Answer
\[\ln|x-1|-3(x-1)^{-1} -\frac{3}{2}(x-1)^{-2}-\frac{1}{3}(x-1)^{-3}+C\]
Work Step by Step
\[I=\int x^3(x-1)^{-4}dx \;\;\;\;\ldots(1)\]
\[I=\int\frac{x^3}{(x-1)^4}dx\]
Substitute $x-1=t \;\;\;\;\ldots (2)$
\[\Rightarrow dx=dt\]
\[I=\int\frac{(t+1)^3}{t^4}dt\]
\[I=\int\frac{t^3+1+3t^2+3t}{t^4}dt\]
\[I=\int\left[\frac{1}{t}+t^{-4}+3t^{-2}+3t^{-3}\right]dt\]

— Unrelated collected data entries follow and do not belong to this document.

(** One access of [push]: the next position, the shared queue, and the message
    when this access publishes it. *)
Definition push_access (p : push_pc) (q : queue) : push_pc * queue * list T :=
  match p with
  | PIdle => (PIdle, q, [])
  | PLoadShutdown x => (if is_shutdown_ q then PIdle else PLoadTail x, q, [])
  | PLoadTail x => (PLoadHead x (tail_ q), q, [])
  | PLoadHead x current_tail =>
      let next_tail := Z.land (current_tail + 1) (mask_ q) in
      (if next_tail =? head_ q then PCountDrop else PWrite x current_tail next_tail, q, [])
  | PWrite x current_tail next_tail =>
      (PStoreTail x next_tail,
       set_messages (<[Z.to_nat current_tail := x]> (messages_ q)) q, [])
  | PStoreTail x next_tail => (PCountPush, set_tail next_tail q, [x])
  | PCountPush => (PIdle, add_counts 1 0 0 q, [])
  | PCountDrop => (PIdle, add_counts 0 0 1 q, [])
  end.

(** One access of [tryPop], with the message when this access removes it. *)
Definition pop_access (p : pop_pc) (q : queue) : pop_pc * queue * list T :=
  match p with
  | CIdle => (CIdle, q, [])
  | CLoadShutdown => (if is_shutdown_ q then CIdle else CLoadHead, q, [])
  | CLoadHead => (CLoadTail (head_ q), q, [])
  | CLoadTail current_head =>
      (if current_head =? tail_ q then CIdle else CRead current_head, q, [])
  | CRead current_head =>
      (CStoreHead current_head (default T0 (messages_ q !! Z.to_nat current_head)), q, [])
  | CStoreHead current_head x =>
      (CCountPop, set_head (Z.land (current_head + 1) (mask_ q)) q, [x])
  | CCountPop => (CIdle, add_counts 0 1 0 q, [])
  end.

(** A configuration: the shared queue, the producers, the consumer, and the
    messages published and removed so far. *)
Record conf := {
  c_queue : queue;
  c_producers : list push_pc;
  c_consumer : pop_pc;
  c_accepted : list T;
  c_received : list T
}.

Inductive step : conf -> conf -> Prop :=
  | step_call_push c i x :
      c_producers c !! i = Some PIdle ->
      step c {| c_queue := c_queue c;
                c_producers := <[i := PLoadShutdown x]> (c_producers c);
                c_consumer := c_consumer c; c_accepted := c_accepted c;
                c_received := c_received c |}
  | step_push c i p p' q' out :
      c_producers c !! i = Some p ->
      push_access p (c_queue c) = (p', q', out) ->
      step c {| c_queue := q'; c_producers := <[i := p']> (c_producers c);
                c_consumer := c_consumer c; c_accepted := c_accepted c ++ out;
                c_received := c_received c |}
  | step_call_pop c :
      c_consumer c = CIdle ->
      step c {| c_queue := c_queue c; c_producers := c_producers c;
                c_consumer := CLoadShutdown; c_accepted := c_accepted c;
                c_received := c_received c |}
  | step_pop c p' q' out :
      pop_access (c_consumer c) (c_queue c) = (p', q', out) ->
      step c {| c_queue := q'; c_producers := c_producers c; c_consumer := p';
                c_accepted := c_accepted c; c_received := c_received c ++ out |}
  | step_shutdown c :
      step c {| c_queue := shutdown (c_queue c); c_producers := c_producers c;
                c_consumer := c_consumer c; c_accepted := c_accepted c;
                c_received := c_received c |}.

Definition steps : conf -> conf -> Prop := rtc step.

Definition initial (n : nat) (q : queue) : conf :=
  {| c_queue := q; c_producers := replicate n PIdle; c_consumer := CIdle;
     c_accepted := contents T0 q; c_received := [] |}.

(** * The invariant with one producer *)

Definition producer_ok (p : push_pc) (q : queue) : Prop :=
  match p with
  | PLoadHead _ t => t = tail_ q
  | PWrite _ t nt =>
      t = tail_ q /\ nt = Z.land (tail_ q + 1) (mask_ q) /\ size q < capacity_ q - 1
  | PStoreTail x nt =>
      nt = Z.land (tail_ q + 1) (mask_ q) /\ size q < capacity_ q - 1 /\
      messages_ q !! Z.to_nat (tail_ q) = Some x
  | _ => True
  end.

Definition consumer_ok (p : pop_pc) (q : queue) : Prop :=
  match p with
  | CLoadTail h => h = head_ q
  | CRead h => h = head_ q /\ 0 < size q
  | CStoreHead h x => h = head_ q /\ 0 < size q /\ slot_at T0 q 0 = x
  | _ => True
  end.

Record inv (c : conf) : Prop := {
  inv_wf : wf (c_queue c);
  inv_producers : exists p, c_producers c = [p] /\ producer_ok p (c_queue c);
  inv_consumer : consumer_ok (c_consumer c) (c_queue c);
  inv_fifo : c_accepted c = c_received c ++ contents T0 (c_queue c)
}.

(** Two queues that agree on the ring itself hold the same elements. *)
Definition same_ring (q q' : queue) : Prop :=
  head_ q = head_ q' /\ tail_ q = tail_ q' /\ capacity_ q = capacity_ q' /\
  mask_ q = mask_ q' /\ messages_ q = messages_ q'.

(** * Lemmas *)

#[export] Instance same_ring_equiv : Equivalence same_ring.
Proof.
  split.
  - by intros q.
  - intros q q' (H1 & H2 & H3 & H4 & H5). by split_and!.
  - intros q q' q'' (H1 & H2 & H3 & H4 & H5) (K1 & K2 & K3 & K4 & K5).
    split_and!; by etrans.
Qed.

Lemma same_ring_contents q q' : same_ring q q' -> contents T0 q = contents T0 q'.
Proof.
  intros (H1 & H2 & H3 & H4 & H5). unfold contents, size, slot_at.
  by rewrite H1, H2, H3, H4, H5.
Qed.

Lemma same_ring_wf q q' : same_ring q q' -> wf q -> wf q'.
Proof.
  intros (H1 & H2 & H3 & H4 & H5) [A B C D E].
  split; by rewrite <- ?H1, <- ?H2, <- ?H3, <- ?H4, <- ?H5.
Qed.

Lemma same_ring_size q q' : same_ring q q' -> size q = size q'.
Proof. intros (H1 & H2 & _ & H4 & _). unfold size. by rewrite H1, H2, H4. Qed.

Lemma same_ring_producer p q q' : same_ring q q' -> producer_ok p q -> producer_ok p q'.
Proof.
  intros H. pose proof (same_ring_size _ _ H) as Hs. destruct H as (H1 & H2 & H3 & H4 & H5).
  destruct p; simpl; rewrite ?Hs, ?H1, ?H2, ?H3, ?H4, ?H5; done.
Qed.

Lemma same_ring_consumer p q q' : same_ring q q' -> consumer_ok p q -> consumer_ok p q'.
Proof.
  intros H. pose proof (same_ring_size _ _ H) as Hs. destruct H as (H1 & H2 & H3 & H4 & H5).
  destruct p; simpl; unfold slot_at; rewrite ?Hs, ?H1, ?H2, ?H3, ?H4, ?H5; done.
Qed.

(** The queue as if it were open: [push] and [tryPop] then do not look at the flag. *)
Definition opened (q : queue) : queue :=
  {| head_ := head_ q; tail_ := tail_ q; capacity_ := capacity_ q; mask_ := mask_ q;
     messages_ := messages_ q; push_count_ := push_count_ q; pop_count_ := pop_count_ q;
     drop_count_ := drop_count_ q; queue_name_ := queue_name_ q; is_shutdown_ := false |}.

\[I=\ln|t| -\frac{1}{3}(t)^{-3} -3(t)^{-1} -\frac{3}{2}(t)^{-2}+C\]
Using (2)
\[I=\ln|x-1| -\frac{1}{3}(x-1)^{-3} -3(x-1)^{-1} -\frac{3}{2}(x-1)^{-2}+C\]
\[I=\ln|x-1|-3(x-1)^{-1} -\frac{3}{2}(x-1)^{-2}-\frac{1}{3}(x-1)^{-3}+C\]
Hence \[I=\ln|x-1|-3(x-1)^{-1} -\frac{3}{2}(x-1)^{-2}-\frac{1}{3}(x-1)^{-3}+C.\]